A l’inverse des petits enfermeurs militants qui n’ont pas les moyens de leurs grandes ambitions autoritaires, le sommet de l’Etat avait –lui– juré craché (oups) que les militaires déployés dans le cadre de l’opération Résilience allaient essentiellement s’occuper d’humanitaire. De toute façon, ils n’ont pas de pouvoir de police judiciaire pour dresser des amendes, assuraient les préfets la main sur le cœur, juste celui de te shooter les jambes dans le meilleur des cas. De fait, ils patrouillent Famas en bandoulière autour des « objectifs sensibles » définis dans chaque Zone de Défense, ici des pharmacies ou là des zones commerciales « sous tension » qui risquent d’être pillées, quand il ne s’agit pas d’infrastructures critiques ou d’entrepôts industriels. Apparemment, les cambrioleurs et autres saboteurs d’unité nationale n’attendront pas tous les calendes grecques pour agir, selon les projections du pouvoir. De plus, les militaires de Résilience sont dores et déjà coordonnés avec gendarmerie et polices pour patrouiller les rues plus ou moins désertes et faire respecter le confinement.
Quant à leurs 8500 collègues en armes de Sentinelle, dont une partie n’assure plus seulement des gardes fixes mais s’est remise à patrouiller de façon plus visible et pas uniquement aux abords des gares, ils effectuent par exemple des barrages routiers mixtes avec les gendarmes pour contrôler les attestations de déplacement, comme nous le vante L’Union de Reims ce 10 avril, photo champêtre à l’appui. Comment est-on passé d’un dispositif officiellement « anti-terroriste » comme Sentinelle à de banals contrôles diffus et quotidiens de véhicules par ces mêmes assassins en uniforme sur des checks-points, sinon en assimilant les potentiels réfractaires au confinement à des empoisonneurs qui veulent « nuire à la vie d’autrui », soit à de potentiels terroristes de masse ? Ou comment renverser les rôles et les responsabilités entre spécialistes du terrorisme d’Etat qui bombardent, empoisonnent (si les bombes à uranium appauvri vous disent quelque chose) et massacrent de façon indiscriminée des populations entières aux quatre coins de la planète au nom du profit et des intérêts géostratégiques, et des individus qui n’entendent pas abdiquer leurs bribes de liberté formelle et d’auto-organisation face à un nouveau virus dont l’Etat a décidé que le Grand Confinement était le seul remède.

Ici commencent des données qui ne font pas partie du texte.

(** The part of a deep copy after the space for it was found: the new chunk is
    linked from the handle [h], counted and filled. *)
Lemma deep_copy_ok n copy A1 A2 news pend {rs} c i o st s j p :
  copy_ok n copy → here A1 → hosted A1 news pend rs c i → HandleAt o st ∈ members C i →
  kept (λ _, False) A1 A2 (dom news ∪ pend) → heap_inv C A2 ∅ ({[(p - 4)%Z]} ∪ (dom news ∪ pend)) [] →
  (p - 4)%Z ∉ dom news ∪ pend → (8 + size_of C j ≤ word (mem A2) (p - 4))%Z →
  Src j s → (len < 4 * (Z.of_nat (size (dom news ∪ pend)) + Z.of_nat (S n)))%Z →
  word (mem A1) (c + 8 + o + 8) = j →
  let h := (c + 8 + o)%Z in
  let A4 := set_mem A2 (<[p := 1%Z]> (<[h := (p - h)%Z]> (mem A2))) in
  ∃ r A5 news2, copy j (p + 4)%Z s A4 = (r, A5) ∧ grown A5 news2 (dom news ∪ pend) (p - 4) j ∧
    kept (member_at c (HandleAt o st)) A1 A5 (dom news ∪ pend) ∧
    word (mem A5) h = (p - h)%Z ∧ (p - h ≠ -1)%Z ∧ word (mem A5) (h + 8) = j ∧
    (r = Ret tt ∧ (∀ d, copied (mem A5) m0 d j (p + 4) s) ∨ r = NotEnoughSpace).
Proof.
  intros Hcopy Hhere Hg Hm Hk12 Hinv2 Hfresh Hfit HS Hcap Hj h A4.
  set (pend2 := dom news ∪ pend) in *. set (c2 := (p - 4)%Z) in *.
  assert (o ∈ cells (HandleAt o st) ∧ (o + 8)%Z ∈ cells (HandleAt o st)) as [Ho Ho8] by (split; repeat constructor).
  pose proof (heap_inv_cells A1 news pend c i _ o Hg Hm Ho) as [Hh Hc]. fold h in Hh.
  pose proof (heap_inv_cells A1 news pend c i _ (o + 8) Hg Hm Ho8) as [Hh8 _].
  replace (c + 8 + (o + 8))%Z with (h + 8)%Z in Hh8 by lia. fold h in Hj.
  assert (c ∈ pend2) as Hcp by (unfold pend2; set_solver).
  assert (word (mem A2) c = word (mem A1) c) as Hwc by (apply (kept_chunk _ _ _ _ _ Hk12); [done|lia|tauto]).
  pose proof (chunk_bounds Hinv2 c2 ltac:(set_solver)) as Hb2.
  set (A3 := set_mem A2 (<[h := (p - h)%Z]> (mem A2))).
  assert (heap_inv C A3 ∅ ({[c2]} ∪ pend2) []) as Hinv3 by (apply (store_pend A2 _ c); [done|set_solver|lia]).
  assert (kept (member_at c (HandleAt o st)) A2 A3 pend2) as Hk23.
  { apply (kept_store _ A2 ({[c2]} ∪ pend2) _ c); [done|set_solver|lia|set_solver|right; by exists o]. }
  assert (word (mem A3) c2 = word (mem A2) c2) as Hwc2.
  { unfold A3. simpl. apply word_insert_ne. intros He. assert (c = c2) as ->; [|done].
    apply (chunk_unique Hinv2 c c2 c2); [set_solver|set_solver|lia|lia]. }
  assert (heap_inv C A4 ∅ ({[c2]} ∪ pend2) []) as Hinv4.
  { apply (store_pend A3 _ c2); [done|set_solver|unfold c2 in *; lia]. }
  assert (kept (λ _, False) A3 A4 pend2) as Hk34.
  { apply (kept_store _ A3 ({[c2]} ∪ pend2) _ c2); [done|set_solver|unfold c2 in *; lia|set_solver|by left]. }
  assert (h ≠ p ∧ h + 8 ≠ p ∧ p - h ≠ -1)%Z as (Hne & Hne8 & Hnn).
  { assert (∀ q, (c ≤ q < c + word (mem A1) c)%Z → q ≠ p) as Hq.
    { intros q Hq ->. assert (c = c2) as ->; [|done].
      apply (chunk_unique Hinv2 c c2 p); [set_solver|set_solver|lia|unfold c2 in *; lia]. }
    split_and!; [apply Hq; lia|apply Hq; lia|]. intros He. apply (Hq (h - 1)%Z); lia. }
  assert (kept (member_at c (HandleAt o st)) A1 A4 pend2) as Hk14.
  { pose proof (extend_not_member Hg Hm) as Hnm.
    eapply kept_trans; [intros d Hd; by apply Hnm| |eapply kept_weaken; [reflexivity| |exact Hk34]; tauto].
    eapply kept_trans; [intros d Hd; by apply Hnm| |exact Hk23].
    eapply kept_weaken; [reflexivity| |exact Hk12]. tauto. }
  destruct (Hcopy A4 pend2 c2 j s) as (r & A5 & news2 & He & Hg2 & Hk45 & Hr); try done.
  - unfold A4, c2. simpl. rewrite Z.sub_add. apply word_insert_eq.
  - unfold A4. simpl. rewrite word_insert_ne by (unfold c2; lia). fold (mem A3). simpl in Hwc2. by rewrite Hwc2.
  - eapply here_frame; [exact Hhere|]. apply (kp_frame _ _ _ _ Hk14).
  - rewrite size_union, size_singleton by set_solver. lia.
  - replace (c2 + 8)%Z with (p + 4)%Z in * by (unfold c2; lia).
    exists r, A5, news2. split; [done|]. split; [done|].
    assert (∀ q, (c ≤ q < c + word (mem A1) c)%Z → word (mem A5) q = word (mem A4) q) as Hq.
    { intros q Hq. apply (kp_words _ _ _ _ Hk45 c); [done| |tauto].
      rewrite (kept_chunk _ _ _ _ c Hk14); [done|done|lia|]. by apply (extend_not_member Hg Hm). }
    split_and!.
    + eapply kept_trans; [intros d Hd; by apply (extend_not_member Hg Hm)|exact Hk14|].
      eapply kept_weaken; [reflexivity| |exact Hk45]. tauto.
    + rewrite Hq by lia. unfold A4. simpl. rewrite word_insert_ne by done. apply word_insert_eq.
    + done.
    + rewrite Hq by lia. unfold A4. simpl. rewrite !word_insert_ne by lia.
      rewrite (kp_words _ _ _ _ Hk12 c); [done|done|lia|tauto].
    + done.
Qed.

Ailleurs encore, dans la lignée de dispositifs comme les Chasseurs Vigilants de l’Oise créé en 2018 (« Nous serons un peu les RG des campagnes » déclarait alors son Président), un préfet comme celui de Seine-et-Marne s’est permis de réquisitionner le 3 avril par arrêté nombre de petits larbins qui collaboraient déjà avec lui, chasseurs et garde-chasse mais aussi agents de l’Office Français de la Biodiversité (OFB) et de l’Office National des Forêts (ONF), afin de patrouiller chemins de halage, lacs ou domaines forestiers de 10h à 17h. Bien qu’il ait dû manger son képi à glands dorés le 9 avril et retirer son arrêté préfectoral sous la pression, cela donne tout de même une idée claire à la fois du besoin étatique de compléter l’utilisation de ses joujoux technologiques (drones et autres hélicos à caméras thermiques) par du petit personnel au sol plus abondant, et de la limite qu’ils rencontrent : celle de tous les individus qui s’adaptent au Grand Confinement pour déjouer ses pièges et continuent de se promener au soleil… ou sous la lune, et pas seulement pour faire du jogging. Un peu partout, l’ONF continue d’ailleurs son sale travail de flics de la forêt, comme le 9 avril en Savoie où ses agents ont mené une patrouille mixte par drone au col de La Lattaz avec la gendarmerie de Chambéry. Les uns connaissent bien sentiers, chemins de randonnée et lieux escarpés, les seconds maîtrisent la technologie.
Cultiver l’imprévu est donc plus que jamais une qualité indispensable par les temps qui courent. Que ce soit pour saisir l’occasion de se faire un peu d’argent, avec ces 17% de domiciles désertés par des parisiens fortunés, ou avec tous ces commerces fermés, comme le dénonçait BFM le 2 avril en pointant les 22 cambriolages en quatre jours sur la région parisienne : « Ces cambriolages concernent aussi bien des épiceries, des pharmacies, des restaurants ou encore des bureaux de tabac… Les méfaits ont le plus souvent lieu la nuit, entre 22 heures et 6 heures du matin, les cambrioleurs profitant du fait que très peu de monde se trouve désormais dans les rues, confinement oblige. » Ou que ce soit pour approfondir la guerre sociale, naturellement.